Our findings suggest that the MPFC-to-LH circuit conveys information about others’ reward prospects. Very recently, however, Tye and colleagues optogenetically activated MPFC neurons that projected directly to the LH while mice competed for rewards with a cage mate15. They found that animals undergoing optical stimulation won more rewards, had greater reward port occupations, and spent less time being displaced by competitors. The authors hypothesized that MPFC-to-LH circuits carry “social rank information” to achieve behavioral modulation during social competition. Then, how can their social rank hypothesis and our other-reward prospect hypothesis be reconciled? One possibility is that artificial activation of the MPFC-to-LH circuit may act to increase the prospect of others’ rewards, which in turn may drive one’s own dominance behavior to maintain social homeostasis16. On the other hand, social ranks and reward prospects are closely related aspects in social behavior, as evidenced by the example that dominant animals have priority access to food. Thus, what might appear as a discrepancy between the two hypotheses may not be fundamental. More importantly, the two studies may be interpreted from a different perspective. The behavioral tasks employed in Tye’s study and in ours differ in significant ways. In Tye’s task, direct physical contact and competition were allowed to obtain rewards, whereas in our task direct physical contact was not possible and real competition was not involved (reward outcomes were determined by a task-control computer). Thus, a win-lose contest was a crucial factor in Tye’s task, whereas other’s reward probability was essential information for reward valuation in our task. These task differences could explain divergent properties of neural activities and interpretations of behavioral alterations.

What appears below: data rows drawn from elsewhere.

Lemma command_inv s : lang command s -> exists c, command_ok c /\ s = command_text c.
Proof.
  assert (Hk : forall name st a, st <> STATE_NOTHING -> chars name = keyword_text st -> a = arg_form st ->
    lang (keyword name st ⋅ arg_of a) s -> exists c, command_ok c /\ s = command_text c).
  { intros name st a Hst Hn -> (k & t & -> & ->%keyword_inv & (x & -> & Hx)%arg_of_inv)%lang_seq_inv.
    exists (st, x). rewrite Hn. done. }
  assert (Hd : forall a b x, lang (RAlt a b ⋅ x : ragel ifchd_action) s -> lang (a ⋅ x) s \/ lang (b ⋅ x) s).
  { intros a b x (k & t & -> & [Ha|Hb]%lang_alt_inv & Ht)%lang_seq_inv; [left|right]; by constructor. }
  unfold command. intros [[[[[[[H|H]%lang_alt_inv|H]%lang_alt_inv|H]%lang_alt_inv|H]%lang_alt_inv|H]%lang_alt_inv|H]%lang_alt_inv|H]%lang_alt_inv.
  - by eapply (Hk _ STATE_ROUTER) in H.
  - by eapply (Hk _ STATE_IP4SET) in H.
  - apply Hd in H as [[[H|H]%Hd|H]%Hd|H].
    + by eapply (Hk _ STATE_DNS) in H.
    + by eapply (Hk _ STATE_LPRSVR) in H.
    + by eapply (Hk _ STATE_NTPSVR) in H.
    + by eapply (Hk _ STATE_WINS) in H.
  - apply Hd in H as [H|H].
    + by eapply (Hk _ STATE_HOSTNAME) in H.
    + by eapply (Hk _ STATE_DOMAIN) in H.
  - by eapply (Hk _ STATE_TIMEZONE) in H.
  - by eapply (Hk _ STATE_MTU) in H.
  - by eapply (Hk _ STATE_IPTTL) in H.
  - apply lang_seq_inv in H as (k & t & -> & ->%keyword_inv & Ht).
    apply lang_enter_inv, (lang_lit_inv [ch ";"]) in Ht as ->.
    exists (STATE_CARRIER, []). split; [by split; [|constructor]|done].
Qed.

(** The grammar describes the sequences of well-formed commands. *)
Lemma request_lang s :
  lang ifchd_parser s <-> exists cs, cs <> [] /\ Forall command_ok cs /\ s = request_text cs.
Proof.
  split.
  - intros (u & v & -> & Hu%lang_enter_inv & Hv)%lang_seq_inv.
    apply command_inv in Hu as (c & Hc & ->).
    assert (exists cs, Forall command_ok cs /\ v = request_text cs) as (cs & Hcs & ->).
    { remember (RStar (REnter Reset command)) as r eqn:Er.
      induction Hv as [| | | | | |a s t Hs _ _ IH| | | |]; try done; [by exists []|].
      injection Er as ->. destruct (IH eq_refl) as (cs & Hcs & ->).
      apply lang_enter_inv, command_inv in Hs as (d & Hd & ->). exists (d :: cs). by split; [constructor|]. }
    exists (c :: cs). split_and!; [done|by constructor|done].
  - intros (cs & Hne & Hcs & ->). apply accepts_lang. unfold accepts.
    rewrite (request_trace cs _ (or_introl eq_refl) Hcs). by destruct cs.
Qed.

(** * Executing a request *)

Section Execute.
Context `{!IfchEnv}.

Lemma execute_request cs w :
  cs <> [] -> Forall command_ok cs ->
  Forall (fun c => c <> 0) (request_text cs) -> zlen (request_text cs) < MAX_BUF ->
  cstr (ibuf (cl w)) = Some [] ->
  execute_buffer (request_text cs) w = run_commands cs 0 w.
Proof.
  intros Hne Hok Hnz Hlen Hib. unfold execute_buffer. st_run. rewrite Hib. st_run. cbn [app].
  unfold MAX_BUF in *. replace (2 * 1024 <=? _) with false by lia.
  set (l := {| arg_start := 0; arg_len := 0; tb := _; cmdf := 0 |}).
  rewrite <- (request_run cs [] [] l w); [|done|by apply request_text_args|done].
  rewrite app_nil_r. cbn [app]. change (zlen []) with 0.
  unfold mbind at 1, M_bind.
  rewrite (exec_trace _ _ _ _ _ _ _ _ (request_trace cs [ifchd_parser] (or_introl eq_refl) Hok)).
  unfold mbind, M_bind.
  destruct (run_trace _ _ 0 l w) as [[[r|l']|h] w']; [done| |done]. cbn [mret M_ret verdict].
  rewrite Z.add_0_l, Z.sub_diag. change (0 <? 0) with false. cbv iota.
  destruct cs as [|c cs]; [done|]. reflexivity.
Qed.
Lemma args_nonul cs rest :
  Forall (fun c => c <> 0) (request_text cs ++ rest) -> zlen (request_text cs ++ rest) < MAX_BUF ->
  Forall (fun c : ifch_command => Forall (fun d => d <> 0) c.2 /\ zlen c.2 < MAX_BUF) cs.
Proof. intros [Hc _]%Forall_app Hl. apply request_text_args; [done|]. zlen_lia. Qed.

(** The end of [execute_buffer] for a machine that stops at [p] without accepting. *)
Definition refuse (buf : list Z) (p : Z) : CM Z :=
  r ← (if 0 <? zlen buf - p then
         ib ← gets (fun w => ibuf (cl w));
         ib ← ub (snprintf_s ib MAX_BUF (drop (Z.to_nat p) buf));
         modify (fun w => w <| cl ::= fun c => c <| ibuf := ib |> |>);;
         mret (2 * MAX_BUF <=? zlen (drop (Z.to_nat p) buf))
       else mret false);
  mret (-99).

Lemma refuse_run buf p w :
  zlen (ibuf (cl w)) = MAX_BUF -> exists w', refuse buf p w = (Ret (-99), w') /\ same_but_request w w'.
Proof.
  intros Hib. unfold refuse. destruct (0 <? _).
  - unfold snprintf_s.
    set (bs := take (Z.to_nat (MAX_BUF - 1)) (drop (Z.to_nat p) buf) ++ [0]).
    assert (Hbs : zlen bs <= MAX_BUF).
    { subst bs. unfold MAX_BUF, zlen. rewrite length_app, length_take. cbn [length]. lia. }
    pose proof (zlen_nonneg bs).
    eexists. split; [st_run; rewrite wr_range_Some by lia; st_run; reflexivity|].
    eexists (cl_state (cl w)), _. by destruct w as [[] ? ? ? ? ? ? ?].
  - exists w. split; [done|]. exists (cl_state (cl w)), (ibuf (cl w)). by destruct w as [[] ? ? ? ? ? ? ?].
Qed.

Lemma execute_any s w :
  Forall (fun c => c <> 0) s -> zlen s < MAX_BUF ->
  cstr (ibuf (cl w)) = Some [] -> zlen (ibuf (cl w)) = MAX_BUF -> ~ lang ifchd_parser s ->
  exists cs t, Forall command_ok cs /\ s = request_text cs ++ t /\
    (forall c q, command_ok c -> s <> request_text (cs ++ [c]) ++ q) /\
    wp (execute_buffer s)
      (fun r w' => r = -99 /\ exists r0 w0, run_commands cs 0 w = (Ret r0, w0) /\ same_but_request w0 w')
      (fun h w' => run_commands cs 0 w = (Halt h, w')) w.
Proof.
  intros Hnz Hl Hib Hibl Hno.
  destruct (has_command_prefix s) as (cs & t & rest & tr & rs & Hcp). exists cs, (t ++ rest).
  pose proof Hcp as [Htext Hok Hrun Htail Hstuck].
  split_and!; [done|by rewrite app_assoc|intros c q; by eapply command_prefix_longest|].
  assert (Hargs : Forall (fun c : ifch_command => Forall (fun d => d <> 0) c.2 /\ zlen c.2 < MAX_BUF) cs).
  { rewrite Htext, <- app_assoc in Hnz, Hl. by eapply args_nonul. }
  set (rs' := match rest with [] => rs | _ => [] end).
  assert (Hfin : final_any rs' = false).
  { subst rs'. destruct rest; [|done]. apply not_true_is_false. intros Hf. apply Hno, accepts_lang.
    unfold accepts. rewrite Htext, app_nil_r, Hrun. done. }
  set (l := {| arg_start := 0; arg_len := 0; tb := zeros (Z.to_nat MAX_BUF); cmdf := 0 |}).
  set (p := zlen (request_text cs ++ t)).
  assert (Heq : execute_buffer s w =
    (r ← run_trace (ifchd_act s) (mjoin (command_trace <$> cs)) 0 l;
     match r with
     | inl r => mret r
     | inr l => r ← run_trace (ifchd_act s) tr (zlen (request_text cs)) l;
                match r with inl r => mret r | inr _ => refuse s p end
     end) w).
  { assert (Hlen : length (mjoin (command_trace <$> cs)) = length (request_text cs))
      by (eapply trace_run_length, (request_trace cs [ifchd_parser]); [by left|done]).
    unfold execute_buffer. st_run. rewrite Hib. st_run. cbn [app].
    replace (2 * MAX_BUF <=? zlen s) with false by (unfold MAX_BUF in *; lia).
    etrans; [apply run_cong; [|intros; reflexivity]|].
    { rewrite Htext at 2. by apply exec_consume. }
    fold rs'. rewrite run_bind, run_trace_app_bind. apply run_cong; [done|]. intros [r|l1] w1; [done|].
    rewrite Hlen. apply run_cong; [done|]. intros [r|l2] w2; [done|]. fold p. st_run. cbv iota.
    unfold refuse. st_run. apply run_cong; [done|]. intros [] w3; [done|]. by rewrite Hfin. }
  set (k := fun l => r ← run_trace (ifchd_act s) tr (zlen (request_text cs)) l;
                     match r with inl r => mret r | inr _ => refuse s p end) in *.
  assert (Hk : forall w0, exists st, forall l, k l w0 = refuse s p (in_state st w0)).
  { intros w0. destruct (tail_run s tr w0 Htail) as [st Hst]. exists st. intros l0. subst k.
    destruct (Hst (zlen (request_text cs)) l0) as [l' Hl']. unfold mbind, M_bind. by rewrite Hl'. }
  pose proof (request_run_then cs k [] (t ++ rest) l w) as Hthen. cbn [app] in Hthen.
  rewrite (app_assoc _ t), <- Htext in Hthen. change (zlen []) with 0 in Hthen.
  assert (Heq2 : execute_buffer s w = (r ← run_commands cs 0; if r =? -99 then mret (-99) else k l) w).
  { rewrite Heq. apply Hthen; try done. intros l1 l2 w1. destruct (Hk w1) as [st Hst]. by rewrite !Hst. }
  unfold wp. rewrite Heq2. unfold mbind, M_bind. pose proof (run_commands_ibuf cs 0 w) as Hkeep.
  destruct (run_commands cs 0 w) as [[r0|h] w0]; [|done]. unfold same_ibuf in Hkeep. cbn [snd] in Hkeep. injection Hkeep as Hkeep _.
  destruct (Z.eqb_spec r0 (-99)) as [->|Hr0].
  - split; [done|]. exists (-99), w0. split; [done|]. exists (cl_state (cl w0)), (ibuf (cl w0)).
    by destruct w0 as [[] ? ? ? ? ? ? ?].
  - destruct (Hk w0) as [st Hst]. rewrite Hst.
    destruct (refuse_run s p (in_state st w0)) as (w1 & -> & (st1 & ib & ->)); [by rewrite <- Hibl, <- Hkeep|].
    split; [done|]. exists r0, w0. split; [done|]. by exists st1, ib.
Qed.
(** * Properties *)

(** What the process receives as text: a C string of at most [MAX_BUF - 1] bytes. *)
Definition received_text (data : list Z) : list Z :=
  until_nul (take (Z.to_nat (MAX_BUF - 1)) (List.map u8 data)).

Lemma received_text_ok data :
  Forall (fun c => c <> 0) (received_text data) /\ zlen (received_text data) < MAX_BUF.
Proof.
  unfold received_text. set (d := take _ _).
  assert (Hd : zlen d < MAX_BUF) by (subst d; unfold MAX_BUF, zlen; rewrite length_take; lia).
  clearbody d. revert Hd. unfold MAX_BUF. generalize 1024 as m. clear data.
  induction d as [|c d IH]; intros m Hd; cbn [until_nul]; [by split; [constructor|]|].
  zcase; [split; [constructor|zlen_lia]|]. destruct (IH (m - 1)) as [H1 H2]; [zlen_lia|].
  split; [by constructor|zlen_lia].
Qed.

(** C23. ndhc-ifch is defined by its command language on every input: of whatever it
    receives it executes the complete commands at the start, in order.  When they are
    the whole text the answer is that of the commands; when something else follows
    (or there is no command) the process says '-' and ends, and has done nothing but
    these commands. *)
Theorem ifch_serves_prefix (data : list Z) (w : ifch_world) :
  ch_recv (ch_tick w) = ReadData data -> data <> [] ->
  cstr (ibuf (cl w)) = Some [] -> zlen (ibuf (cl w)) = MAX_BUF ->
  let w1 := w <| ch_tick ::= S |> in
  exists cs t, Forall command_ok cs /\ received_text data = request_text cs ++ t /\
    (forall c q, command_ok c -> received_text data <> request_text (cs ++ [c]) ++ q) /\
    ((t = [] /\ cs <> [] /\ process_client_socket w = (ebr ← run_commands cs 0; answer ebr) w1) \/
     wp process_client_socket (fun _ _ => False)
       (fun h w' => run_commands cs 0 w1 = (Halt h, w') \/
          exists r0 w0, run_commands cs 0 w1 = (Ret r0, w0) /\
            files w' = files w0 /\ ifset w' = ifset w0 /\ ch_trace w' = CReply (ch "-"%char) :: ch_trace w0) w).
Proof.
  intros Hr Hne Hib Hibl w1. destruct (received_text_ok data) as [Hnz Hl].
  assert (Hlen : (zlen (take (Z.to_nat (MAX_BUF - 1)) (List.map u8 data)) =? 0) = false).
  { apply Z.eqb_neq. destruct data as [|c data]; [done|].
    change (Z.to_nat (MAX_BUF - 1)) with (S 1022). cbn [List.map take]. zlen_lia. }
  assert (Hstart : process_client_socket w =
    (ebr ← execute_buffer (received_text data); answer ebr) w1).
  { unfold process_client_socket, cask. st_run. rewrite Hr. cbv zeta. rewrite Hlen.
    apply run_cong; [done|]. intros ebr w'. unfold answer. by destruct (ebr <? 0). }
  destruct (accepts ifchd_parser (received_text data)) eqn:Ea.
  - apply accepts_lang, request_lang in Ea as (cs & Hcs & Hok & Ht). exists cs, []. split_and!; [done| | |].
    + by rewrite app_nil_r.
    + intros c q Hc. rewrite Ht. unfold request_text. rewrite fmap_app, join_app, <- app_assoc.
      rewrite <- (app_nil_r (mjoin _)) at 1. intros E%app_inv_head. symmetry in E.
      apply app_nil in E as [E _]. cbn in E. unfold command_text in E. rewrite !app_nil in E. naive_solver.
    + left. split_and!; [done..|]. rewrite Hstart. apply run_cong; [|done]. rewrite Ht in Hnz, Hl |- *.
      by apply execute_request.
  - assert (Hno : ~ lang ifchd_parser (received_text data)) by (rewrite <- accepts_lang; congruence).
    destruct (execute_any (received_text data) w1 Hnz Hl Hib Hibl Hno) as (cs & t & Hok & Ht & Hmax & Hw).
    exists cs, t. split_and!; [done..|]. right. unfold wp at 1. rewrite Hstart.
    change (wp (ebr ← execute_buffer (received_text data); answer ebr)
      (fun _ _ => False) (fun h w' => run_commands cs 0 w1 = (Halt h, w') \/
          exists r0 w0, run_commands cs 0 w1 = (Ret r0, w0) /\
            files w' = files w0 /\ ifset w' = ifset w0 /\ ch_trace w' = CReply (ch "-"%char) :: ch_trace w0) w1).
    rewrite wp_bind. eapply wp_mono; [exact Hw| |by left].
    intros r w2 (-> & r0 & w0 & Hrun & (st & ib & ->)). unfold answer. cbn [Z.ltb Z.compare].
    unfold inform_execute, cemit, cask. wp_run.
    zcase; [|zcase]; wp_run; try cbn [Z.eqb Z.compare]; wp_run; right; exists r0, w0; done.
Qed.
End Any.

(** Two commands, then a keyword that does not exist. *)
Lemma ifch_serves_prefix_witness :
  let E := sample_ifch_env (request_text sample_request ++ chars "nis:x;") in
  let w1 := sample_ifch_world <| ch_tick ::= S |> in
  exists cs t, Forall command_ok cs /\
    received_text (request_text sample_request ++ chars "nis:x;") = request_text cs ++ t /\
    (forall c q, command_ok c ->
       received_text (request_text sample_request ++ chars "nis:x;") <> request_text (cs ++ [c]) ++ q) /\
    ((t = [] /\ cs <> [] /\
      process_client_socket sample_ifch_world = (ebr ← run_commands cs 0; answer ebr) w1) \/
     wp process_client_socket (fun _ _ => False)
       (fun h w' => run_commands cs 0 w1 = (Halt h, w') \/
          exists r0 w0, run_commands cs 0 w1 = (Ret r0, w0) /\
            files w' = files w0 /\ ifset w' = ifset w0 /\ ch_trace w' = CReply (ch "-"%char) :: ch_trace w0)
       sample_ifch_world).
Proof. intros E w1. by apply (ifch_serves_prefix (request_text sample_request ++ chars "nis:x;")). Defined.
(** A request, whatever it holds. *)
Lemma process_client_socket_safe : csafe process_client_socket.
Proof.
  intros w Hw. unfold process_client_socket, cask. wp_run. set (w1 := set_field ch_tick _ w).
  assert (Hw1 : ifch_ok w1) by exact Hw.
  destruct (ch_recv _) as [| |data]; wp_run; [done|by left; eexists|]. cbv zeta.
  destruct (_ =? 0); wp_run; [by right; left|]. fold (received_text data).
  destruct (received_text_ok data) as [Hnz Hl]. pose proof Hw1 as (Hil & Hic & _).
  assert (Hrest : forall r w', ifch_ok w' -> wp (if r <? 0 then
       inform_execute (ch "-"%char);; if r =? -99 then suicide "process_client_socket: received invalid commands" else mret tt
       else inform_execute (ch "+"%char)) (fun _ w' => ifch_ok w') stopped w') by (intros r w' Hw'; by apply answer_safe).
  destruct (accepts ifchd_parser (received_text data)) eqn:Ea.
  - apply accepts_lang, request_lang in Ea as (cs & Hcs & Hok & Ht). rewrite Ht in *.
    eapply wp_eq; [by apply execute_request|]. eapply wp_mono; [by apply run_commands_safe| |done].
    intros r w' Hw'. by apply Hrest.
  - assert (Hno : ~ lang ifchd_parser (received_text data)) by (rewrite <- accepts_lang; congruence).
    destruct (execute_any (received_text data) w1 Hnz Hl Hic Hil Hno) as (cs & t & Hok & _ & _ & Hx).
    pose proof (run_commands_safe cs Hok 0 w1 Hw1) as Hrun. unfold wp in Hrun at 1.
    eapply wp_mono; [exact Hx|..].
    + intros r w' (-> & _). change (-99 <? 0) with true. change (-99 =? -99) with true. cbv iota.
      unfold inform_execute, cemit, cask. wp_run.
      destruct (_ =? 0); [|destruct (_ <? 0)]; wp_run; first [by right; left|by left; eexists].
    + intros h w' Heq. by rewrite Heq in Hrun.
Qed.
End Safe.
(* ===== verification/Ifproto.v ===== *)
(** The protocol between the master and ndhc-ifch: the texts that [ifchange.c]
    builds, as [ifchd-parse.rl] and [ifset.c] read them. *)

From stdpp Require Import gmap.
From S2P Require Import Prelude Types Options World Samples Ifchange Dhcp Nl Netlink Ifset Ifchd Ragel Ifchparse Ifcmd.
Import Codec.
Local Open Scope ragel_scope.

(** * Printed addresses *)

Lemma dec_cases b :
  0 <= b < 256 ->
  b < 10 /\ dec b = [48 + b] \/
  10 <= b < 100 /\ dec b = [48 + b / 10; 48 + b mod 10] \/
  100 <= b /\ dec b = [48 + b / 100; 48 + (b / 10) mod 10; 48 + b mod 10].
Proof.
  intros Hb. unfold dec. cbn [dec_loop].
  assert (H1 : b / 10 / 10 = b / 100) by (rewrite Z.div_div by lia; done).
  assert (H2 : b / 100 / 10 = 0) by (rewrite Z.div_div by lia; apply Z.div_small; lia).
  destruct (Z.ltb_spec b 10).
  - left. rewrite (Z.div_small b 10) by lia. cbn. by rewrite Z.mod_small by lia.
  - right. assert (b / 10 <> 0) by (Z.div_mod_to_equations; lia).
    destruct (Z.ltb_spec b 100).
    + left. split; [done|]. zcase; [done|]. rewrite H1, (Z.div_small b 100) by lia. cbn.
      rewrite (Z.mod_small (b / 10)) by (Z.div_mod_to_equations; lia). done.
    + right. assert (b / 100 <> 0) by (Z.div_mod_to_equations; lia).
      split; [done|]. zcase; [done|]. rewrite H1. zcase; [done|]. rewrite H2. cbn.
      rewrite (Z.mod_small (b / 100)) by (Z.div_mod_to_equations; lia). done.
Qed.

Lemma dec_form {A} b : 0 <= b < 256 -> lang (RRange 1 3 digit : ragel A) (dec b).
Proof.
  assert (Hd : forall c, 48 <= c <= 57 -> lang (digit : ragel A) [c]).
  { intros c Hc. constructor. cbn. lia. }
  assert (Hup : forall k s, Forall (fun c => 48 <= c <= 57) s -> (length s <= k)%nat -> lang (RUpTo k (digit : ragel A)) s).
  { induction k as [|k IH]; intros s Hs Hk; [destruct s; [constructor|cbn in Hk; lia]|].
    destruct s as [|c s]; [do 2 constructor|]. cbn [RUpTo]. apply lang_alt_r. change (c :: s) with ([c] ++ s).
    apply Forall_cons in Hs as [Hc Hs]. constructor; [by apply Hd|]. apply IH; [done|cbn in Hk; lia]. }
  intros Hb. unfold RRange. cbn [RTimes Nat.sub].
  assert (Hs : exists c s, dec b = [c] ++ s /\ 48 <= c <= 57 /\ Forall (fun c => 48 <= c <= 57) s /\ (length s <= 2)%nat).
  { destruct (dec_cases b Hb) as [[H ->]|[[H ->]|[H ->]]].
    - exists (48 + b), []. split_and!; [done|lia..|constructor|cbn; lia].
    - exists (48 + b / 10), [48 + b mod 10]. split_and!; [done|Z.div_mod_to_equations; lia..| |cbn; lia].
      repeat constructor; Z.div_mod_to_equations; lia.
    - exists (48 + b / 100), [48 + (b / 10) mod 10; 48 + b mod 10].
      split_and!; [done|Z.div_mod_to_equations; lia..| |cbn; lia].
      repeat constructor; Z.div_mod_to_equations; lia. }
  destruct Hs as (c & s & -> & Hc & Hs & Hl). constructor; [by apply Hd|by apply Hup].
Qed.

Lemma inet_ntop_shape b s :
  inet_ntop b = Some s -> exists b0 b1 b2 b3 rest, b = b0 :: b1 :: b2 :: b3 :: rest /\
  s = dec b0 ++ ch "." :: dec b1 ++ ch "." :: dec b2 ++ ch "." :: dec b3.
Proof.
  unfold inet_ntop. destruct b as [|b0 [|b1 [|b2 [|b3 rest]]]]; try done.
  change (rd _ 0) with (Some b0). change (rd _ 1) with (Some b1).
  change (rd _ 2) with (Some b2). change (rd _ 3) with (Some b3).
  cbn [mbind option_bind]. intros [= <-]. eauto 10.
Qed.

The circuit between the MPFC and amygdala has also been implicated in social reward processing17. Specifically, functional coordination between these two areas is concerned with decisions whether or not to deliver rewards to a conspecific18. Notably, prosocial decisions were associated with information flow from the amygdala to the ACCg, while selfish decisions were associated with information flow in the opposite direction18,19. These findings suggest that the MPFC-amygdala circuit is more specialized for determining other-regarding decision preferences depending on the social context at hand, whereas the MPFC-LH circuit may be more specialized for monitoring others’ reward availability and modulating dominance behavior under social competition. Further research is necessary to delineate the role for the circuit from the LH to the MPFC in social behavior.

Methods

Animals

We used three male macaques (Macaca fuscata; MkP, MkA, and MkD); MkP and MkA served as experimental subjects, and MkD as their partner. All animal care and experimental protocols were approved by the Institutional Animal Care and Use Committee of the National Institutes of Natural Sciences and carried out in accordance with the US National Institutes of Health Guide for the Care and Use of Laboratory Animals.

Behavioral procedures

Two monkeys were placed in a social Pavlovian conditioning procedure5. Briefly, the two monkeys sat face-to-face across a horizontally placed monitor at a distance of 1.1 m from each other at eye level in a sound-shielded room. A trial was started when a visual stimulus (188 × 202 mm) was presented at the monitor center. One second later, the stimulus was switched off, and the reward feedback – either a water reward or nothing – was delivered to the partner (MkD) and, another 1 s later, to the self (MkP or MkA). When a water reward was given to the partner and the self, a low-pitched tone (125 Hz) and a high-pitched tone (1 kHz) were also presented, respectively. During data collection, the monkeys were not required to fixate any stimulus.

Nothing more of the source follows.